Dom Meets The Were-Newcomer

This is another blog-esque post.  Don't worry (you're not worried); the next thing I write will be a normal review.  I was going to review 1988's Alien Nation, but when you sleep through 30 minutes of it and you don't feel like mounting a second survey of the landscape, you opt to chat about it instead.  See how informal this is?  I'm naked.  You're naked.  We're just having fun!  I wish I owned the box set that contains all of the Alien Nation made-for-TV movies.  Of course, there was also a TV series that ran for a single season.  For a transient moment, this shit was a big deal, but it's not remembered very well in modern times.  You would never guess that it was somewhat successful and well-received.

The inculcation began with this theater-bound sci-fi feature set in Los Angeles three years after a spaceship lands in the Mojave Desert.  The aliens reveal themselves to be escaped slaves from Jupiter.  Actually, I don't remember the name of the planet, but I know it wasn't Earth.  It's amazing how relevant Alien Nation is in 2016.  The "newcomers" are treated as if they were Syrian refugees.  They're even disobliged with hate speech (the term "slag" is used as degrading impudence).  I'm inclined to believe that it would take longer than three years for some of them to hold down jobs such as mayor and police detective, but I'm willing to let that nagging hurdle slide.

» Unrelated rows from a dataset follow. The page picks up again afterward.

(** C18 The roles of a command are checked before it runs.  A request is executed
    when the connection may do what it asks - by the table of what each command
    needs and the roles of the identity that has signed in, or by nobody's leave
    where none is required.  When it may not, the request never reaches the
    store: the held writes before it are written, it is answered with one
    [Unauthorized], or with nothing when it asked for no reply, except that a
    connection that has not authenticated may still say hello, which touches
    nothing.  The check on the raw header is thus exactly the check on the
    decoded command. *)
Theorem vcp_gate_exact c f r n :
  whole f -> decode (frame_bytes f) = Ok (Decoded_Request r n) ->
  let c' := execute_frame_batched conf now_ms c (frame_bytes f) in
  let flushed := flush_vcp conf c in
  (may (cn_auth c) (rq_command r) -> c' = execute_request conf now_ms c r)
  /\ (~ may (cn_auth c) (rq_command r) ->
      cn_server c' = cn_server flushed
      /\ if negb (is_authenticated (cn_auth c)) && bool_decide (rq_opcode r = Opcode_Hello)
         then c' = execute_request conf now_ms c r
         else c' = if rq_no_reply r then flushed
                   else push_error flushed (Opcode_code (rq_opcode r)) (rq_request_id r) Status_Unauthorized).
Proof.
  intros Hw Hd c' flushed. subst c' flushed. pose proof Hd as Hv. rewrite decode_whole_frame in Hv by done.
  destruct (verdict_request _ _ _ _ Hv) as (Ho & Hid & Hn & Hna & Hhello & Hroles).
  pose proof (header_refusal_spec (cn_auth c) f Hw) as Hr. unfold needed_by in Hr. rewrite Ho, <- Hroles in Hr.
  rewrite <- refusal_may. unfold execute_frame_batched. apply Opcode_from_inv in Ho.
  assert (introduces (cn_auth c) f.1 = negb (is_authenticated (cn_auth c)) && bool_decide (rq_opcode r = Opcode_Hello)) as Ei.
  { unfold introduces. f_equal. rewrite Ho. clear - Hna. by destruct (rq_opcode r). }
  rewrite Ei in Hr. destruct (header_refusal conf (cn_auth c) (frame_bytes f)) as [refused|].
  - destruct Hr as (-> & Hrf & E1 & E2 & E3). split; [done|]. intros _.
    rewrite E1, E2, E3, <- Hid, <- Hn, Ho. split; [by destruct (rq_no_reply r)|done].
  - rewrite Hd. split; [done|]. intros Hno. destruct Hr as [Hi|]; [|done]. rewrite Hi. split; [|done].
    apply andb_true_iff in Hi as [_ Eh%bool_decide_eq_true].
    destruct (Hhello Eh) as [v Ev]. unfold execute_request. rewrite Ev.
    cbn [offsets_to_store_ttls batchable]. cbv zeta. cbn [execute].
    by destruct (negb (v =? PROTOCOL_VERSION)), (rq_no_reply r).
Qed.

(** An [AUTH] frame whose secret is the credential's. *)
Definition authenticates (f : Frame) : Prop :=
  exists id auth n,
    decode (frame_bytes f) = Ok (Decoded_Auth id auth n)
    /\ Mechanism_from_u8 (au_mechanism auth) = Some Mechanism_Plain
    /\ verify (sv_auth conf) (if len (au_name auth) =? 0 then DEFAULT_NAME else au_name auth) (au_secret auth) <> None.

Definition inert (s : Server S) (frames : list Frame) (c : Conn) : Prop :=
  Forall (fun f => ~ authenticates f) frames -> cn_server c = s /\ ca_identity (cn_auth c) = None /\ cn_batch c = [].

Lemma flush_empty c : cn_batch c = [] -> flush_vcp conf c = c.
Proof. intros H. unfold flush_vcp, flush_batch. by rewrite H. Qed.

Lemma frame_inert s frames c f :
  au_required (sv_auth conf) = true -> whole f -> inert s frames c ->
  inert s (frames ++ [f]) (execute_frame_batched conf now_ms c (frame_bytes f)).
Proof.
  intros Hq Hw Hi [Hf [Hna _]%Forall_cons]%Forall_app. destruct (Hi Hf) as (Hs & Ha & Hb).
  unfold execute_frame_batched. rewrite flush_empty by done. cbv zeta.
  pose proof (header_refusal_spec (cn_auth c) f Hw) as Hr.
  destruct (header_refusal conf (cn_auth c) (frame_bytes f)) as [refused|]; [by destruct (rf_no_reply refused)|].
  destruct Hr as [Hr|Hr].
  2:{ unfold refusal in Hr. by rewrite Ha, Hq in Hr. }
  destruct (decode (frame_bytes f)) as [[|r n|id auth n]|[|id op n st d]|why] eqn:Ed; try done.
  - pose proof Ed as Hv. rewrite decode_whole_frame in Hv by done.
    destruct (verdict_request _ _ _ _ Hv) as (Ho & _ & _ & Hna' & Hhello & _). apply Opcode_from_inv in Ho.
    apply andb_true_iff in Hr as [_ Hr]. rewrite Ho in Hr.
    assert (rq_opcode r = Opcode_Hello) as Eh by (by destruct (rq_opcode r)).
    destruct (Hhello Eh) as [v Ev]. unfold execute_request. rewrite Ev. cbn [offsets_to_store_ttls batchable]. cbv zeta.
    rewrite flush_empty by done. cbn [execute]. by destruct (negb (v =? PROTOCOL_VERSION)), (rq_no_reply r).
  - unfold execute_auth. destruct (Mechanism_from_u8 (au_mechanism auth)) as [[]|] eqn:Em; [|done..].
    destruct (verify _ _ _) as [i|] eqn:Ev; [|done]. destruct Hna. exists id, auth, n. conjs; try done. by rewrite Ev.
Qed.

(** Where authentication is required, a connection that has not
    authenticated can do nothing: whatever bytes it sends, unless one of the
    frames is an [AUTH] with a name and secret that verify, the store and the
    fan-out are untouched and the connection stays unauthenticated. *)
Theorem vcp_unauthenticated_inert s conn block out :
  au_required (sv_auth conf) = true -> ca_identity conn = None ->
  (forall frames tail, cut block frames tail -> Forall (fun f => ~ authenticates f) frames) ->
  let '(s', conn', _) := execute_vcp_block conf now_ms s conn block out in s' = s /\ ca_identity conn' = None.
Proof.
  intros Hq Ha Hno.
  destruct (block_loop_frames (inert s) (length block) [] (mkConn s conn out []) block) as (frames & tail & Hc & Hi).
  - intros frames c f Hw. by apply frame_inert.
  - done.
  - done.
  - destruct (Hi (Hno _ _ Hc)) as (Hs & Hid & Hb). unfold execute_vcp_block. by rewrite flush_empty.
Qed.

End Server.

I dug Mandy Patinkin as Sam Francisco, star fuzz.  James Caan is dandy as Detective Sykes, but let's be honest.  He plays grizzled cops in his daydreams.  In my daydreams, I play a transgender gondolier whose gondola has been abducted by the Korean mafia.  They want five billion dollars, dickpuke!  That's what they call me.  Dickpuke.  Um, Alien Nation is pretty entertaining.  I can only vouch for, like, an hour of it, but that's a majority.

It's so ironic that you asked me about aliens and shit, Tom.  I've been keeping an eye on the new season of The X-Files.  It wasn't beloved, but I enjoyed the premiere, despite the crushing plot holes.  The second episode fizzled.  In my opinion, El Episado Numera Three (holy shit, that was needlessly racist...my apologies) has been the alp of the "comeback."  Most fans tend to agree.  Writer/director Devin Morgan hammered his trademark humor into the script.  I love it when Mulder and Scully goof off.  It's clear that the cast is having a grand time.  Did the fanservice bother me?  Y'know, the fantasy sequence where Scully feigns the role of a sexpot?  No, it did not.

Oh, and the story is ridiculously clever.  If you're not watching along with the rest of the cool kids, then guess what?  You're not a cool kid!